Y sí, hoy, seguimos cabiendo todos. Moros y cristianos, culés y merengones, funcionarios y barrenderos, beneméritos y transportistas, abogados y mecánicos, opositores y enamoraos, futbolistas y comerciales, jubilaos y agentes de seguros, curritos y paraos; todos -y todas, por supuesto- encontramos nuestro hueco y nuestro tiempo allí.
Porque, como todo bar añejo que se precie, es un lugar para la tertulia, para el encendido debate, para la esperanza, para el desahogo; es el mejor espacio gratuito para hacer terapia de grupo, apoyados en la barra cual diván de consulta improvisada, donde compartir anhelos, desengaños, proyectos, fracasos y éxitos, en donde somos, sencillamente, personas, y allí, detrás de la barra, Carlos, cual psicólogo de guardia permanente, siempre dispuesto a escucharte cuando tienes que soltar lastre, cuando el día ha salido torcido, cuando vienes cabreao del curro, cuando, antes de irte a casa, alivias tus cargas con los parroquianos habituales, compartiendo cervezas y sapos, pero también cuando la alegría ha llamado a tu puerta y necesitas compartirla.
Y hoy Marian, felizmente de vuelta a sus orígenes, es el ideal contrapunto del visceral barman, una mujer positiva y dicharachera, especialista en apagar pequeños incendios inevitables en el día a día de un negocio tan de cuerpo a cuerpo.

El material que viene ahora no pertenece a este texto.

Definition fs_two_links : node :=
  tree [] [llama3_blob] [link_to_blob; link_elsewhere; notes].
Definition fs_link_to_store : node :=
  tree [] [llama3_blob] [link_to_store].

End Sample.

(** * Properties *)

(** ** Strings and lists *)

Lemma split_not_nil (sep : ascii) (s : string) : split sep s <> [].
Proof.
  destruct s as [|c s]; simpl; [discriminate|].
  destruct (Ascii.eqb c sep); [discriminate|].
  destruct (split sep s); discriminate.
Qed.

Lemma split_without_sep (sep : ascii) (s : string) :
  contains sep s = false -> split sep s = [s].
Proof.
  induction s as [|c s IH]; simpl; intros H; [reflexivity|].
  apply orb_false_iff in H as [Hc Hs].
  rewrite Hc, (IH Hs). reflexivity.
Qed.

Lemma split_app_sep (sep : ascii) (a b : string) :
  split sep (a ++ String sep b) = (split sep a ++ split sep b)%list.
Proof.
  induction a as [|c a IH]; simpl.
  - now rewrite Ascii.eqb_refl.
  - destruct (Ascii.eqb c sep); rewrite IH; [reflexivity|].
    destruct (split sep a) as [|h t] eqn:E; [|reflexivity].
    now apply split_not_nil in E.
Qed.

Lemma index_last_but_one (A : Type) (l : list A) (a b : A) :
  index (l ++ [a; b]) (-2) = Ok a.
Proof.
  unfold index. rewrite length_app. simpl List.length.
  replace (-2 <? 0)%Z with true by reflexivity.
  replace (Z.of_nat (List.length l + 2) + -2)%Z with (Z.of_nat (List.length l)) by lia.
  replace ((0 <=? Z.of_nat (List.length l)) &&
           (Z.of_nat (List.length l) <? Z.of_nat (List.length l + 2)))%Z
    with true by (symmetry; apply andb_true_iff; split;
                  [apply Z.leb_le | apply Z.ltb_lt]; lia).
  rewrite Nat2Z.id, nth_error_app2, Nat.sub_diag by lia. reflexivity.
Qed.

Lemma index_last (A : Type) (l : list A) (a b : A) :
  index (l ++ [a; b]) (-1) = Ok b.
Proof.
  unfold index. rewrite length_app. simpl List.length.
  replace (-1 <? 0)%Z with true by reflexivity.
  replace (Z.of_nat (List.length l + 2) + -1)%Z with (Z.of_nat (List.length l + 1)) by lia.
  replace ((0 <=? Z.of_nat (List.length l + 1)) &&
           (Z.of_nat (List.length l + 1) <? Z.of_nat (List.length l + 2)))%Z
    with true by (symmetry; apply andb_true_iff; split;
                  [apply Z.leb_le | apply Z.ltb_lt]; lia).
  rewrite Nat2Z.id, nth_error_app2 by lia.
  replace (List.length l + 1 - List.length l) with 1 by lia. reflexivity.
Qed.

(** ** The name of a model *)

Lemma get_model_name_of_parts (l : list string) (name tag : string) :
  forall filename, split "/" filename = (l ++ [name; tag])%list ->
  get_model_name filename = Ok (name ++ ":" ++ tag).
Proof.
  intros filename E. unfold get_model_name. rewrite E.
  rewrite index_last_but_one, index_last. reflexivity.
Qed.

(** C6. For a manifest path of the shape [<name>/<tag>], alone or after
    any prefix [.../], where neither [<name>] nor [<tag>] holds a slash,
    [get_model_name] returns [<name>:<tag>], the last two segments of
    the path joined by a colon. *)
Theorem get_model_name_last_two_segments (dir name tag : string) :
  contains "/" name = false ->
  contains "/" tag = false ->
  get_model_name (name ++ "/" ++ tag) = Ok (name ++ ":" ++ tag) /\
  get_model_name (dir ++ "/" ++ name ++ "/" ++ tag) = Ok (name ++ ":" ++ tag).
Proof.
  intros Hn Ht. split.
  - apply (get_model_name_of_parts []). simpl app.
    change (name ++ "/" ++ tag) with (name ++ String "/" tag).
    now rewrite split_app_sep, (split_without_sep _ _ Hn), (split_without_sep _ _ Ht).
  - apply (get_model_name_of_parts (split "/" dir)).
    change (dir ++ "/" ++ name ++ "/" ++ tag)
      with (dir ++ String "/" (name ++ String "/" tag)).
    now rewrite !split_app_sep, (split_without_sep _ _ Hn), (split_without_sep _ _ Ht).
Qed.

Lemma get_model_name_last_two_segments_witness :
  get_model_name "llama3/latest" = Ok "llama3:latest" /\
  get_model_name "/m/registry.ollama.ai/library/llama3/latest" = Ok "llama3:latest".
Proof.
  apply (get_model_name_last_two_segments
           "/m/registry.ollama.ai/library" "llama3" "latest");
    reflexivity.
Defined.

Lemma startswith_contains (c : ascii) (p s : string) :
  startswith s p = true -> contains c p = true -> contains c s = true.
Proof.
  revert s. induction p as [|d p IH]; simpl; intros s Hs Hc; [discriminate|].
  destruct s as [|e s]; [discriminate|].
  apply andb_true_iff in Hs as [Hde Hs].
  apply Ascii.eqb_eq in Hde. subst e. simpl.
  apply orb_true_iff in Hc as [Hc|Hc].
  - now rewrite Hc.
  - rewrite (IH s Hs Hc). apply orb_true_r.
Qed.

Lemma replace_from_absent (c : ascii) (old new s : string) :
  contains c old = true -> contains c s = false ->
  replace_from old new 0 s = s.
Proof.
  intros Hold. induction s as [|d s IH]; intros Hs; [reflexivity|].
  cbn [replace_from].
  destruct (startswith (String d s) old) eqn:E.
  - now rewrite (startswith_contains c old (String d s) E Hold) in Hs.
  - simpl in Hs. apply orb_false_iff in Hs as [_ Hs]. now rewrite IH.
Qed.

Hoy, el jota puta del bicho –Cristiano, no, el covid-19- no nos permitir las distancias cortas para pedir una ronda, pero seguro que pronto esta medicina sin receta necesaria recobrará su pulso original, y entraremos como elefantes en cacharrería gritando aquello de «todo el mundo a la barra», pero esta vez sin descerrajar ni un solo tiro en el techo del sanatorio del barrio sin nombre.